もう、僕が何かいう必要はないですが、いいです。
しみじみと、人の生きにくさや優しさやいきかいが心に染み込んできます。
どうしようもなさやあきらめ、も。
気遣われることの幸せと、同時に、責められているような苦しさとか。
こういう作品があるって、すごくいいですね。

僕にとっては、1巻で、継母の元にいた四女のすずに、鎌倉に帰る三姉妹がかけた言葉、「あたしたちと一緒に暮らさない?」がすごくいい言葉として残っているんだけど、それ自体は日常的な言葉なので、それだけとってきてもよさがわからない。そういう作者の距離感が好きですね。ときに、すぅっと抜けのある余白を使って、重くなりがちな主題を軽やかに読ませる距離感も。

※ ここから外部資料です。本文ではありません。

(** * SoftFM: the streaming pipeline of [main.cc]

    A shallow embedding of the thread hand-over buffer [DataBuffer], of the
    output thread [write_output_data] and of the main loop of [main], with the
    properties of the specification stated over them.

    Conventions.
    - [size_t] is the 64-bit unsigned type of the LP64 targets the program is
      built for, [unsigned int] is 32 bits wide, [int] is 32 bits wide and
      signed; their arithmetic is written on [Z] with the wrap-around explicit.
    - A [vector<Element>] is a [list Element]; the [queue] of vectors is a list
      of lists, front first.
    - Every member function of [DataBuffer] runs under the buffer's mutex, so
      each is one atomic transition of the buffer.  A call that would wait on
      the condition variable is a call that is not enabled yet: the functions
      that can wait return an [option], [None] meaning that the calling thread
      waits (and re-evaluates the same condition after every notification). *)

From Stdlib Require Import Ascii String ZArith List Bool Lia QArith Qpower.
From Stdlib Require Import PrimFloat FloatOps SpecFloat FloatAxioms.
Import ListNotations.
Local Open Scope Z_scope.

Set Implicit Arguments.

(** ** Machine integers *)

Definition size_t_modulus : Z := 2 ^ 64.
Definition uint_modulus : Z := 2 ^ 32.
Definition INT_MAX : Z := 2147483647.

(** Arithmetic on [size_t] and on [unsigned int] is modulo the type's range. *)
Definition wrap_size_t (z : Z) : Z := z mod size_t_modulus.
Definition wrap_uint (z : Z) : Z := z mod uint_modulus.

(** [v.size()] of a vector. *)
Definition vsize {E : Type} (v : list E) : Z := Z.of_nat (List.length v).

(** [v.empty()] of a vector or of a queue. *)
Definition empty {E : Type} (v : list E) : bool :=
  match v with
  | [] => true
  | _ :: _ => false
  end.

(** Number of elements held by a list of blocks. *)
Fixpoint total_size {E : Type} (q : list (list E)) : Z :=
  match q with
  | [] => 0
  | v :: q' => vsize v + total_size q'
  end.

(** Number of changes from [false] to [true], and from [true] to [false],
    in the successive values [l] of a flag whose value before was [prev]. *)
Fixpoint rises_from (prev : bool) (l : list bool) : nat :=
  match l with
  | [] => O
  | b :: l' => ((if negb prev && b then 1 else 0) + rises_from b l')%nat
  end.

Fixpoint falls_from (prev : bool) (l : list bool) : nat :=
  match l with
  | [] => O
  | b :: l' => ((if prev && negb b then 1 else 0) + falls_from b l')%nat
  end.

(** ** [DataBuffer<Element>] *)

Section DataBuffer.

Variable Element : Type.

Record DataBuffer : Type := mkDataBuffer {
  m_qlen : Z;                          (* size_t *)
  m_end_marked : bool;
  m_queue : list (list Element)        (* front of the queue first *)
}.

(** The constructor: [m_qlen(0)], [m_end_marked(false)], an empty queue. *)
Definition DataBuffer_new : DataBuffer :=
  {| m_qlen := 0; m_end_marked := false; m_queue := [] |}.

(** [push]: nothing at all for an empty vector; otherwise the count grows by
    the vector's size and the vector goes to the back of the queue. *)
Definition push (s : DataBuffer) (samples : list Element) : DataBuffer :=
  if negb (empty samples) then
    {| m_qlen := wrap_size_t (m_qlen s + vsize samples);
       m_end_marked := m_end_marked s;
       m_queue := m_queue s ++ [samples] |}
  else s.

(** [push_end]. *)
Definition push_end (s : DataBuffer) : DataBuffer :=
  {| m_qlen := m_qlen s; m_end_marked := true; m_queue := m_queue s |}.

(** [queued_samples]: reads the count, the buffer is not changed. *)
Definition queued_samples (s : DataBuffer) : Z := m_qlen s.

(** [pull]: waits while the queue is empty and the end is not marked; then,
    if the queue is not empty, takes the front block (and subtracts its size
    from the count), else returns the empty vector [ret]. *)
Definition pull (s : DataBuffer) : option (list Element * DataBuffer) :=
  if empty (m_queue s) && negb (m_end_marked s) then None
  else
    match m_queue s with
    | front :: rest =>
        Some (front,
              {| m_qlen := wrap_size_t (m_qlen s - vsize front);
                 m_end_marked := m_end_marked s;
                 m_queue := rest |})
    | [] => Some ([], s)
    end.

(** [pull_end_reached]. *)
Definition pull_end_reached (s : DataBuffer) : bool :=
  (m_qlen s =? 0) && m_end_marked s.

(** [wait_buffer_fill]: waits while [m_qlen < minfill && !m_end_marked];
    the buffer is not changed.  [Some tt] is a return, [None] a wait. *)
Definition wait_buffer_fill (s : DataBuffer) (minfill : Z) : option unit :=
  if (m_qlen s <? minfill) && negb (m_end_marked s) then None else Some tt.

(** *** Sequences of calls *)

(** [n] successive calls of [pull] by one thread: the blocks returned, in
    order, and the buffer left; [None] when one of the calls has to wait. *)
Fixpoint pull_n (n : nat) (s : DataBuffer)
  : option (list (list Element) * DataBuffer) :=
  match n with
  | O => Some ([], s)
  | S n' =>
      match pull s with
      | None => None
      | Some (v, s') =>
          match pull_n n' s' with
          | None => None
          | Some (vs, s'') => Some (v :: vs, s'')
          end
      end
  end.

(** Pushing a list of blocks, first block first. *)
Definition push_all (s : DataBuffer) (blocks : list (list Element))
  : DataBuffer :=
  fold_left push blocks s.

(** The calls of the class, as the threads of the program issue them. *)
Inductive Op : Type :=
| OpPush (samples : list Element)
| OpPushEnd
| OpQueuedSamples
| OpPull
| OpPullEndReached
| OpWaitBufferFill (minfill : Z).

(** The buffer after a call.  A call that waits leaves the buffer as it is
    (a waiting thread holds no lock and has changed nothing). *)
Definition exec_op (s : DataBuffer) (op : Op) : DataBuffer :=
  match op with
  | OpPush samples => push s samples
  | OpPushEnd => push_end s
  | OpQueuedSamples => s
  | OpPull => match pull s with Some (_, s') => s' | None => s end
  | OpPullEndReached => s
  | OpWaitBufferFill _ => s
  end.

Definition run_ops (s : DataBuffer) (ops : list Op) : DataBuffer :=
  fold_left exec_op ops s.

(** The buffers a sequence of calls leaves, one after each call. *)
Fixpoint states_of (s : DataBuffer) (ops : list Op) : list DataBuffer :=
  match ops with
  | [] => []
  | op :: ops' => exec_op s op :: states_of (exec_op s op) ops'
  end.

(** *** The representation invariant *)

(** The count is the number of queued elements (in [size_t] arithmetic) and
    no queued block is empty. *)
Definition buffer_inv (s : DataBuffer) : Prop :=
  m_qlen s = wrap_size_t (total_size (m_queue s)) /\
  Forall (fun v => v <> []) (m_queue s).

(** The queued elements can be counted by a [size_t].  With elements of at
    least one byte this holds of every queue a 64-bit address space holds. *)
Definition fits_size_t (s : DataBuffer) : Prop :=
  total_size (m_queue s) < size_t_modulus.

End DataBuffer.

海苔のかかった「しらすトースト」がうまそうです。食いたい。
ジンジャー・ミルクティは想像がつくが、「しらすトースト」と一緒にするとどうなんだろう。

「いろんな偶然が重なった奇跡の一皿」
そういうのは、あるよね。これが4巻のキィワードかな。

作中、長女が「今まで食べた一番ウマいもの」を聞かれる場面があるが、僕は多すぎて答えられないなと思った。あれも、これもあるし、あ、そういえば・・・と終わらないだろう。それがきっと僕なんでしょう。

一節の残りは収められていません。